3) Assessing metagenomic species abundance using a expectation maximization algorithm;

the step 2) is obtained by: quantifying the influence of species reference genome similarity comparison information based on the reference genome unique comparison position proportion, and constructing a statistical model to characterize the occurrence probability of the observed unique comparison and multiple comparison;

the statistical model is as follows:

wherein,

r is the number of metagenomic sequencing data,

s is the number of species in the metagenome,

C _ij for the probability of comparing the sequencing data i to species j, when the sequencing data i is compared only to species j, the probability is equal to P _j ，P _j For uniquely aligning positions on reference genome jProportion of the components; when sequencing data i is multiple aligned to species j, the probability is equal to 1-P _j The method comprises the steps of carrying out a first treatment on the surface of the When sequencing data i is not aligned to species j, its probability is equal to 0;

the evaluation of step 3) is as follows:

solving the statistical model constructed in the step 2) by adopting an expectation maximization algorithm, and estimating species abundance in a metagenome;

the solving is as follows: introducing a reference genome length in the desired step for calculating the number n of sequencing data from species j _j The formula is:

based on n again _j Updating abundance of species jThe formula is as follows:

2. the method of evaluating according to claim 1, wherein,

the step 1) is obtained by: based on the alignment information of the metagenome sequencing data, the ratio of the number of sequencing sequences uniquely aligned to the reference genome to the number of sequencing sequences all aligned to the reference genome is calculated.
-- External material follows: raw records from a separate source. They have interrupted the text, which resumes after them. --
(** [_select_particle] records the first particle hit, keeps the earlier
    selection when no particle is hit, and leaves the particles alone. *)
Lemma select_particle_spec sim coords :
  _particles (_select_particle sim coords) = _particles sim /\
  _width (_select_particle sim coords) = _width sim /\
  _height (_select_particle sim coords) = _height sim /\
  _selected_particle (_select_particle sim coords)
  = match select_from 0 (_particles sim) coords with
    | Some i => Some i
    | None => _selected_particle sim
    end.
Proof.
  unfold _select_particle.
  destruct (select_from 0 (_particles sim) coords); repeat split.
Qed.

(** *** A whole tick leaves mass, radius and colour alone *)

Lemma collide_constants e a b r :
  collide e a b = Ok r ->
  constants (fst r) = constants a /\ constants (snd r) = constants b.
Proof.
  intros H. pose proof (after_collide_constants e a b) as Hk.
  unfold after_collide in Hk. rewrite H in Hk. exact Hk.
Qed.

Lemma collide_rest_constants e index js :
  forall ps ps', collide_rest e index js ps = Ok ps' ->
  map constants ps' = map constants ps.
Proof.
  induction js as [| j js IH]; intros ps ps' H; cbn [collide_rest] in H.
  - apply Ok_inj in H. subst ps'. reflexivity.
  - destruct (nth_error ps index) as [particle |] eqn:Hi;
      [| apply Ok_inj in H; subst ps'; reflexivity].
    destruct (nth_error ps j) as [other_particle |] eqn:Hj;
      [| apply Ok_inj in H; subst ps'; reflexivity].
    destruct (collide e particle other_particle) as [r | err] eqn:Hcol;
      cbn [bind] in H; [| discriminate].
    destruct (collide_constants e _ _ r Hcol) as [Hk1 Hk2].
    rewrite (IH _ _ H), !map_list_set, Hk1, Hk2.
    rewrite (list_set_same index) by (rewrite nth_error_map, Hi; reflexivity).
    apply list_set_same. rewrite nth_error_map, Hj. reflexivity.
Qed.

Lemma particles_loop_constants e d indices surface :
  forall ps ps', particles_loop e d indices surface ps = Ok ps' ->
  map constants ps' = map constants ps.
Proof.
  induction indices as [| index indices IH]; intros ps ps' H;
    cbn [particles_loop] in H.
  - apply Ok_inj in H. subst ps'. reflexivity.
  - destruct (nth_error ps index) as [particle |] eqn:Hi;
      [| apply Ok_inj in H; subst ps'; reflexivity].
    cbv zeta in H.
    destruct (collide_rest e index _ _) as [ps1 |] eqn:Hrest;
      cbn [bind] in H; [| discriminate].
    rewrite (IH _ _ H), (collide_rest_constants _ _ _ _ _ Hrest).
    apply (map_list_set_same constants index _ particle); [exact Hi|].
    apply move_constants.
Qed.

Lemma handle_events_constants e d f sim mouse_pos sim' :
  _handle_events e d f sim mouse_pos = Ok sim' ->
  map constants (_particles sim') = map constants (_particles sim).
Proof.
  unfold _handle_events. cbv zeta. intros H.
  destruct (particles_loop e d _ _ _) as [ps |] eqn:Hloop;
    cbn [bind] in H; [| discriminate].
  apply Ok_inj in H. subst sim'. cbn [_particles].
  rewrite (particles_loop_constants _ _ _ _ _ _ Hloop).
  destruct (_selected_particle sim) as [k |]; [| reflexivity].
  destruct (nth_error (_particles sim) k) as [p |] eqn:Hk; [| reflexivity].
  apply (map_list_set_same constants k _ p); [exact Hk|].
  apply follow_constants.
Qed.

End C2DFacts.

(** ** Facts about [my_physics2.py] *)

Module MP2Facts.
Import MyPhysics2.

(** *** What the methods leave alone *)

Lemma move_radius d g p : radius (move d g p) = radius p.
Proof. reflexivity. Qed.

Lemma bounce_radius e p dims : radius (bounce e p dims) = radius p.
Proof.
  destruct dims as [w h]. unfold bounce.
  repeat (destruct (Rle_dec _ _) || destruct (Rge_dec _ _)); reflexivity.
Qed.

Lemma follow_radius k p mouse : radius (follow k p mouse) = radius p.
Proof. destruct mouse. reflexivity. Qed.

Lemma collide_radius e a b :
  radius (fst (collide e a b)) = radius a /\
  radius (snd (collide e a b)) = radius b.
Proof. unfold collide. destruct (Rle_dec _ _); split; reflexivity. Qed.

(** *** Positions after [collide] *)

(** After a collision the centres are exactly the sum of the radii apart:
    each particle has been moved by half the overlap. *)
Lemma collide_ends_at_radius_sum e a b :
  distance a b <= radius a + radius b ->
  distance (fst (collide e a b)) (snd (collide e a b)) = radius a + radius b.
Proof.
  intros Hc.
  assert (Hflip : hypot (x a - x b) (- (y a - y b)) = distance a b).
  { unfold distance, hypot. f_equal. ring. }
  unfold collide. cbv zeta. rewrite Hflip.
  destruct (Rle_dec _ _) as [_ | Hn]; [| contradiction].
  unfold distance at 1. cbn [fst snd apply_elasticity x y].
  pose proof (atan2_cos_hypot (- (y a - y b)) (x a - x b)) as Hcos.
  pose proof (atan2_sin_hypot (- (y a - y b)) (x a - x b)) as Hsin.
  pose proof (cos_sin_sqr (atan2 (- (y a - y b)) (x a - x b))) as Hcs.
  pose proof (hypot_nonneg (x a - x b) (y a - y b)) as Hn.
  rewrite Hflip in Hcos, Hsin. fold (distance a b) in Hn.
  set (h := distance a b) in *.
  set (c := cos _) in *. set (s := sin _) in *.
  set (ov := radius a + radius b - h).
  apply hypot_unique; [lra|].
  replace (x a + c * ov / 2 - (x b - c * ov / 2))
    with ((x a - x b) + c * ov) by field.
  replace (y a - s * ov / 2 - (y b + s * ov / 2))
    with (- (- (y a - y b) + s * ov)) by field.
  rewrite <- Hcos, <- Hsin.
  replace ((c * h + c * ov) * (c * h + c * ov)
           + - (s * h + s * ov) * - (s * h + s * ov))
    with ((c * c + s * s) * ((h + ov) * (h + ov))) by ring.
  rewrite Hcs. unfold ov. ring.
Qed.

(** *** Exchanging the two slots of [collide] *)



(** *** Reflection off the edges *)

(** A particle over the left and the top edge is reflected on both axes. *)
Lemma bounce_corner e p w h :
  x p <= radius p -> y p <= radius p ->
  bounce e p (w, h)
  = mkParticle (x p + 2 * (radius p - x p)) (y p + 2 * (radius p - y p))
      (radius p) (- (PI - angle p)) (speed p * e * e).
Proof.
  intros Hx Hy. unfold bounce.
  destruct (Rle_dec (x p) (radius p)); [| contradiction].
  cbn [apply_elasticity x y radius angle speed].
  destruct (Rle_dec (y p) (radius p)); [| contradiction].
  reflexivity.
Qed.

(** *** Selection *)

(** The selection so far is overwritten by every later hit. *)
Lemma select_from_app i ps qs coords sel :
  select_from i (ps ++ qs) coords sel
  = select_from (i + length ps) qs coords (select_from i ps coords sel).
Proof.
  revert i sel. induction ps as [| p rest IH]; intros i sel.
  - cbn. rewrite Nat.add_0_r. reflexivity.
  - destruct coords as [mx my]. cbn [app select_from length].
    destruct (Rle_dec _ _); rewrite IH; f_equal; lia.
Qed.

Lemma select_from_last_hit i ps q qs coords sel :
  hit coords q -> (forall p, In p qs -> ~ hit coords p) ->
  select_from i (ps ++ q :: qs) coords sel = Some (i + length ps)%nat.
Proof.
  intros Hq Hqs. rewrite select_from_app. destruct coords as [mx my].
  cbn [select_from]. unfold hit in Hq. cbn [fst snd] in Hq.
  destruct (Rle_dec _ _) as [_ | Hn]; [| contradiction].
  generalize (S (i + length ps)).
  induction qs as [| r rest IH]; intros n; [reflexivity|].
  cbn [select_from].
  destruct (Rle_dec _ _) as [Hr | Hr].
  - exfalso. apply (Hqs r); [left; reflexivity | exact Hr].
  - apply IH. intros p Hin. apply Hqs. right. exact Hin.
Qed.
3. The assessment method according to any one of claims 1-2, wherein said metagenome is an infectious metagenome.

4. An electronic device, comprising: a processor and a memory; the processor is connected to a memory, wherein the memory is adapted to store a computer program, the processor being adapted to invoke the computer program to perform the method of any of claims 1-3.

5. A computer storage medium, characterized in that the computer storage medium stores a computer program comprising program instructions which, when executed by a processor, perform the method of any of claims 1-3.